Wer schlecht hört, aber kein Hörgerät trägt, hat ein vielfach höheres
Demenzrisiko
Doch woran erkenne ich eine Demenz? Und wie kann ich vorbeugen oder ein
Fortschreiten verlangsamen. „Wir wissen heute, dass 40 Prozent des
Risikos, an einer Demenz zu erkranken, auf einen veränderbaren Lebensstil
zurückgeht“, erklärt Alexandra Wuttke. Eine Rolle spielen zum Beispiel die
Bewegung, soziale Kontakte und psychische Gesundheit. „Aber kaum jemand
kennt den Faktor, der den größten Einfluss hat: die Hörfähigkeit im
mittleren Erwachsenenalter. Wer schlecht hört und kein Hörgerät trägt, hat
ein vielfach höheres Risiko, eine Demenz zu entwickeln.“ Das Tragen eines
Hörgerätes könne dieses Risiko ausgleichen. Ein Grund mehr, das Thema
Schwerhörigkeit nicht mehr zu tabuisieren. Man sollte sich trauen,
Hörgeräte zu tragen, ebenso wie man sich trauen sollte, über Demenz offen
zu sprechen.
Nicht korrigieren sondern auf Augenhöhe kommunizieren – das reduziert
Stress
Wenn jemand den Verdacht hat, eine Demenz zu haben oder die Angehörigen
kognitive Störungen bemerken, ist es ratsam, dieses umgehend in einer
Gedächtnisambulanz abklären lassen. Je früher man die Demenz erkennt und
behandelt, desto besser kann man die Weichen für die weitere Versorgung
stellen. Neben Medikamenten, die den Verlauf einer Alzheimer-Demenz
verlangsamen können, gibt es vor allem eine große Bandbreite an evidenz-
basierten und wirksamen psychosozialen und psychotherapeutischen
Maßnahmen, Interventionen und Ansätze, die die Menschen mit Demenz und
ihre Angehörigen helfen, die demenzbedingten Veränderungen des Alltags zu
bewältigen und Stress zu reduzieren. Wichtig sei es, die Angehörigen mit
einzubeziehen, betont Alexandra Wuttke, die sich sehr für die dyadischen
Aspekte der Stressregulation interessiert, was verändert sich in den
Zweierbeziehungen bei einer Demenz. „Ich empfehle allen, auf Augenhöhe zu
bleiben und die Menschen mit Demenz nicht wie ein Kind zu behandeln.“ Die
Situation zuhause entspanne sich oft schon durch eine Änderung der
Kommunikation. Wer als Mensch mit Demenz ständig korrigiert und verbessert
wird, nach dem Motto „das habe ich doch schon dreimal erklärt“, „du hast
schon wieder das Falsche geholt“, fühlt sich ertappt und gestresst und
zieht sich zurück. „Wir dürfen den älteren Menschen durchaus mehr
zutrauen. Eine gut eingestellte Smartwatch oder Aufkleber auf Schränken
und Schubladen könnten zum Beispiel bei der Orientierung im Alltag helfen.

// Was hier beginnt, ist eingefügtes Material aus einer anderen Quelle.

Definition doStmt_PreBody (stmt : LoopStmt) : Comp unit := open_loop stmt.

Definition doStmt_PostBody (stmt : LoopStmt) : Comp unit := _ ← closeScope; follow (l_conditionBlock stmt).

Definition doStmt_Condition (stmt : LoopStmt) (cond : nat) : Comp unit :=
  conditionalJump cond (l_bodyBlock stmt) (l_followBlock stmt) (Some (l_followBlock stmt)).
End function.

(** A scope has labels, in this order. *)
Inductive stmt :=
  | SSkip
  | SAct (n : nat)
  | SSeq (s1 s2 : stmt)
  | SIf (c : nat) (s1 : stmt) (s2 : option stmt)
  | SWhile (c : nat) (s : stmt)
  | SDo (s : stmt) (c : nat)
  | SBreak (level : nat)
  | SContinue (level : nat)
  | SReturn (v : option nat)
  | SThrow
  | SCheck (c : nat)
  | SScope (isTry : bool) (s : stmt) (s_catch s_finally : option stmt).

(** The flags the lexer collects at the opening brace, and those of [try]. *)
Definition anchor_flags (isTry : bool) (s_catch s_finally : option stmt) : Flags :=
  let c := bool_decide (is_Some (A := stmt) s_catch) in
  let f := bool_decide (is_Some (A := stmt) s_finally) in
  mkFlags false isTry false false c f f (isTry || c).

Section compile.
Context (isVoid isErrorCode : bool).

Fixpoint compile (s : stmt) : Comp unit :=
  match s with
  | SSkip => mret tt
  | SAct n => emit (IAct n)
  | SSeq s1 s2 => _ ← compile s1; compile s2
  | SIf c s1 s2 =>
    stmt ← ifStmt_Create;
    _ ← ifStmt_Condition stmt c;
    _ ← compile s1;
    stmt ← (match s2 with
            | None => mret stmt
            | Some s2 => stmt ← ifStmt_Else isVoid stmt; _ ← compile s2; mret stmt
            end);
    ifStmt_Follow isVoid stmt
  | SWhile c s =>
    stmt ← whileStmt_Create;
    _ ← whileStmt_Condition stmt c;
    _ ← compile s;
    whileStmt_Follow isVoid stmt
  | SDo s c =>
    stmt ← doStmt_Create;
    _ ← doStmt_PreBody stmt;
    _ ← compile s;
    _ ← doStmt_PostBody isVoid stmt;
    doStmt_Condition stmt c
  | SBreak level => breakJump level
  | SContinue level => continueJump level
  | SReturn v => ret isVoid (RVal <$> v)
  | SThrow => throwException isVoid isErrorCode None
  | SCheck c => checkErrorCode isVoid isErrorCode c
  | SScope isTry s s_catch s_finally =>
    _ ← openScope (anchor_flags isTry s_catch s_finally);
    _ ← compile s;
    _ ← (match s_catch with None => mret tt | Some h => _ ← catchLabel isVoid; compile h end);
    _ ← (match s_finally with None => mret tt | Some h => _ ← finallyLabel isVoid; compile h end);
    closeScope isVoid
  end.

(** ** Functions *)

Definition initial : CState := mkCState ∅ 0 ∅ 0 [] 0 None None None None 0 false false 0.

Definition prologue : Comp unit :=
  entry ← createBlock true;
  prologueBlock ← createBlock true;
  _ ← setCurrentBlock entry;
  _ ← jump prologueBlock (Some prologueBlock);
  _ ← openScope no_flags;
  body ← createBlock false;
  jump body (Some body).

Definition epilogue : Comp unit := _ ← checkReturn isVoid; closeScope isVoid.

(** [finalizeSjljFrameArray]: the frame of the scope is set at the beginning of each landing pad. *)
Definition landing_code (c : CState) (b : Block) : list instr :=
  match b_landingPadScope b with
  | Some s => if m_sjljFrameArrayValue c then [ISetFrame (sc_frame (scope c s))] else []
  | None => []
  end.

Definition finalizeFunction (c : CState) : gmap nat (list instr) := (λ b, landing_code c b ++ b_code b) <$> c_blocks c.

(** The body of the function is a compound statement, or a [try] is not. *)
Definition compile_function (body : stmt) (s_catch s_finally : option stmt) : gmap nat (list instr) + cerror :=
  match (_ ← prologue; _ ← compile (SScope false body s_catch s_finally); epilogue) initial with
  | inl (_, c) => inl (finalizeFunction c)
  | inr e => inr e
  end.
End compile.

Menschen mit einer demenziellen Entwicklung und ihre Angehörigen können
lernen, trotz der Demenz möglichst lange gut zusammen zu leben. Unsere
Aufgabe ist es, sie dabei bestmöglich zu unterstützen.“
Zur Person:
Alexandra Wuttke hat an der Philipps-Universität in Marburg sowie an der
University of Western Australia in Perth und an der Central Queensland
University im australischen Rockhampton Psychologie studiert, ihre
Promotion zum Thema Psychobiological mechanisms underlying the stress-
reducing effects of music listening in daily life hat sie in Marburg mit
summa cum laude abgeschlossen und anschließend eine Postgraduierte
Ausbildung zur Psychologischen Psychotherapeutin (Fachkunde
Verhaltenstherapie) absolviert. In der Universitätsmedizin in Mainz hat
sie zunächst in der AG „Gesundes Altern und Neurodegeneration, Demenz“ als
Post Doc gearbeitet und später die Leitung des Zentrums für psychische
Gesundheit im Alter (ZpGA) in Mainz übernommen. Das ZpGA ist ein
interdisziplinäres Netzwerk für Präventionsforschung und innovative
Versorgungsmodelle des Landeskrankenhauses (AöR). Im Jahr 2022 hat sie den
Irmela-Florin Forschungspreis der Deutschen Gesellschaft für
Verhaltensmedizin und Verhaltensmodifikation (DGVM) für ihre Arbeit zu
aufsuchenden, dyadischen Interventionen für Menschen mit beginnender
Demenz und ihre Angehörigen erhalten. Sie ist verheiratet und hat einen
Sohn.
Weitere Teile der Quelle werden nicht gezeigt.